Data for processing →

=== Begin Enclosure ===

Definition allowed_seconds (window_count : Z) : result Z :=
  if window_count <? 1 then raise_value "window_count must be positive" else Ok (895 * window_count + 175).
Definition expires_at (b : RunBinding) (created_at : Z) : result Z :=
  let! seconds := allowed_seconds (Z.of_nat (length (partition_windows b))) in Ok (created_at + seconds * second).
Definition is_expired (now deadline : Z) : bool := deadline <=? now.
End Bindings.

#[export] Instance run_window_eq_dec : EqDecision RunWindow.
Proof. solve_decision. Defined.
#[export] Instance run_binding_eq_dec : EqDecision RunBinding.
Proof. solve_decision. Defined.
Definition require_match (b candidate : RunBinding) : result unit :=
  if bool_decide (b = candidate) then Ok tt else Err (mk_exn "RunBindingDriftError" "run identity, coverage, or fingerprint drift").

(** ** Certificates *)

Definition unavailable (msg : string) : exn := mk_exn "CoverageUnavailableError" msg.
Definition KINDS : list string := ["quota_run"; "joint_snapshot"; "legacy_joint_snapshot"]%string.
Definition VALIDITY : Z := 30 * minute.
Definition utc (v : val) : result Z := match v with VDate _ us => Ok us | _ => Err (unavailable "invalid certificate time") end.
(** [utc(d[k])]. *)
Definition time_at (d : doc) (k : string) : result Z := let! v := doc_at d k in utc v.

(** What [ENTITY_SCHEMAS] says of a field of a certificate. *)
Inductive bson_kind := StringKind | NullKind | BoolKind | DateKind | IntKind.
Record field_rule := { f_enum : option (list val); f_kinds : list bson_kind; f_minimum : option Z; f_min_length : option Z }.
Definition one_of (vs : list val) : field_rule := {| f_enum := Some vs; f_kinds := []; f_minimum := None; f_min_length := None |}.
Definition of_kinds (ks : list bson_kind) : field_rule := {| f_enum := None; f_kinds := ks; f_minimum := None; f_min_length := None |}.
Definition text_rule : field_rule := {| f_enum := None; f_kinds := [StringKind]; f_minimum := None; f_min_length := Some 1 |}.
Definition count_rule (least : Z) : field_rule := {| f_enum := None; f_kinds := [IntKind]; f_minimum := Some least; f_min_length := None |}.
Definition INVALIDATION_REASONS : list string :=
  ["incompatible_writer"; "claim_mutation"; "order_mutation"; "unknown_impact"; "proof_drift"; "explicit_invalidation"]%string.
Definition certificate_schema : list (string * field_rule) :=
  [("_id", text_rule); ("acquired_at", of_kinds [DateKind]); ("acquisition_fingerprint", text_rule); ("certified_count", count_rule 0);
   ("coverage_epoch", count_rule 0); ("current_membership_hash", text_rule); ("current_read_model_fingerprint", text_rule);
   ("date_from", of_kinds [DateKind]); ("date_to", of_kinds [DateKind]); ("expected_count", count_rule 0);
   ("invalidation_reason", one_of (VNone :: map VStr INVALIDATION_REASONS)); ("kind", one_of (map VStr KINDS));
   ("needs_reacquisition", of_kinds [BoolKind]); ("next_check_at", of_kinds [DateKind]); ("revision", count_rule 1);
   ("schema_version", one_of [VInt 1]); ("seller_id", text_rule); ("source_fingerprint", of_kinds [StringKind; NullKind]);
   ("source_identity", text_rule); ("state", one_of (map VStr ["reconciled"; "stale"; "failed"])); ("valid_until", of_kinds [DateKind]);
   ("validated_at", of_kinds [DateKind])]%string.

Definition of_kind (v : val) (k : bson_kind) : bool :=
  match k with
  | StringKind => is_str v | NullKind => is_none v | BoolKind => is_exact_bool v | DateKind => is_date v | IntKind => is_exact_int v
  end.
Definition at_least (least : Z) (v : val) : bool := match v with VInt z => least <=? z | _ => false end.
Definition long_enough (least : Z) (v : val) : bool := match v with VStr s => least <=? Z.of_nat (String.length (strip s)) | _ => false end.
Definition opt_rule {A} (test : A -> bool) (o : option A) : bool := match o with Some a => test a | None => true end.
Definition field_ok (v : val) (r : field_rule) : bool :=
  opt_rule (existsb (py_eq v)) (f_enum r) && (match f_kinds r with [] => true | ks => existsb (of_kind v) ks end)
  && opt_rule (fun least => at_least least v) (f_minimum r) && opt_rule (fun least => long_enough least v) (f_min_length r).
Definition fields_ok (d : doc) : bool :=
  bool_decide (dom d = list_to_set (map fst certificate_schema)) && forallb (fun kr => field_ok (doc_get d kr.1) kr.2) certificate_schema.

Section Certificates.
Context `{PyRepr} `{Sha256}.

(** [json.dumps] of three texts. *)
Definition certificate_identity (seller kind source : string) : result string :=
  if negb (string_in kind KINDS) || string_is_empty seller || string_is_empty source then Err (unavailable "invalid certificate identity")
  else Ok (sha256_hex ("[" ++ dumps_str seller ++ ", " ++ dumps_str kind ++ ", " ++ dumps_str source ++ "]")%string).

Record evidence := {
  e_seller_id : string; e_kind : string; e_source_identity : string; e_source_fingerprint : option string; e_acquisition_fingerprint : string;
  e_date_from : Z; e_date_to : Z; e_acquired_at : Z; e_expected_count : Z; e_membership_hash : string; e_read_model_fingerprint : string;
  e_coverage_epoch : Z;
}.
Definition opt_text (o : option string) : val := match o with Some s => VStr s | None => VNone end.
Definition given (o : option string) : bool := match o with Some s => negb (string_is_empty s) | None => false end.
Definition make_certificate (e : evidence) (now : Z) : result doc :=
  check! (e_date_from e <? e_date_to e) && (e_date_to e <=? e_acquired_at e) && (e_acquired_at e <=? now)
    else unavailable "invalid acquired certificate bounds" in
  check! negb (string_is_empty (e_acquisition_fingerprint e)) && negb (string_is_empty (e_membership_hash e))
         && negb (string_is_empty (e_read_model_fingerprint e)) && (0 <=? e_expected_count e) && (0 <=? e_coverage_epoch e)
         && (String.eqb (e_kind e) "legacy_joint_snapshot" || given (e_source_fingerprint e))
    else unavailable "incomplete certificate evidence" in
  let! i := certificate_identity (e_seller_id e) (e_kind e) (e_source_identity e) in
  Ok (mk_doc
    [("_id", VStr i); ("seller_id", VStr (e_seller_id e)); ("kind", VStr (e_kind e)); ("source_identity", VStr (e_source_identity e));
     ("source_fingerprint", opt_text (e_source_fingerprint e)); ("acquisition_fingerprint", VStr (e_acquisition_fingerprint e));
     ("date_from", VDate true (e_date_from e)); ("date_to", VDate true (e_date_to e)); ("acquired_at", VDate true (e_acquired_at e));
     ("expected_count", VInt (e_expected_count e)); ("state", VStr "reconciled"); ("revision", VInt 1);
     ("current_membership_hash", VStr (e_membership_hash e)); ("current_read_model_fingerprint", VStr (e_read_model_fingerprint e));
     ("certified_count", VInt (e_expected_count e)); ("validated_at", VDate true now); ("valid_until", VDate true (now + VALIDITY));
     ("next_check_at", VDate true now); ("invalidation_reason", VNone); ("needs_reacquisition", VBool false);
     ("coverage_epoch", VInt (e_coverage_epoch e)); ("schema_version", VInt 1)]%string).

Definition text_at (d : doc) (k : string) : string := match doc_get d k with VStr s => s | _ => EmptyString end.
(** The fields are of their types by [fields_ok]. *)
Definition consistent (d : doc) (now : Z) : result bool :=
  let! i := certificate_identity (text_at d "seller_id") (text_at d "kind") (text_at d "source_identity") in
  let! from := time_at d "date_from" in let! to := time_at d "date_to" in let! acquired := time_at d "acquired_at" in
  let! validated := time_at d "validated_at" in let! until := time_at d "valid_until" in
  let legacy := String.eqb (text_at d "kind") "legacy_joint_snapshot" in
  Ok (String.eqb (text_at d "_id") i && ((from <? to) && (to <=? acquired) && (acquired <=? now)) && ((acquired <=? validated) && (validated <=? now))
      && (until <=? validated + VALIDITY)
      && (if legacy then is_none (doc_get d "source_fingerprint") else truthy (doc_get d "source_fingerprint"))).
Definition validate_certificate (d : doc) (now : Z) : result unit :=
  check! fields_ok d else unavailable "invalid certificate" in
  let! ok := consistent d now in
  check! ok else unavailable "inconsistent certificate evidence" in Ok tt.

(** ** Selection *)

(** [certificate[k]] of a valid certificate. *)
Definition instant_of (d : doc) (k : string) : Z := match doc_get d k with VDate _ us => us | _ => 0 end.
Definition c_from (d : doc) : Z := instant_of d "date_from".
Definition c_to (d : doc) : Z := instant_of d "date_to".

=== End Enclosure ===

In the entries above, find the line with "e_seller_id : string;" and the line with "<=? e_coverage_epoch e)", then set down exactly those two and every line between them, nothing else.

Expected answer →
  e_seller_id : string; e_kind : string; e_source_identity : string; e_source_fingerprint : option string; e_acquisition_fingerprint : string;
  e_date_from : Z; e_date_to : Z; e_acquired_at : Z; e_expected_count : Z; e_membership_hash : string; e_read_model_fingerprint : string;
  e_coverage_epoch : Z;
}.
Definition opt_text (o : option string) : val := match o with Some s => VStr s | None => VNone end.
Definition given (o : option string) : bool := match o with Some s => negb (string_is_empty s) | None => false end.
Definition make_certificate (e : evidence) (now : Z) : result doc :=
  check! (e_date_from e <? e_date_to e) && (e_date_to e <=? e_acquired_at e) && (e_acquired_at e <=? now)
    else unavailable "invalid acquired certificate bounds" in
  check! negb (string_is_empty (e_acquisition_fingerprint e)) && negb (string_is_empty (e_membership_hash e))
         && negb (string_is_empty (e_read_model_fingerprint e)) && (0 <=? e_expected_count e) && (0 <=? e_coverage_epoch e)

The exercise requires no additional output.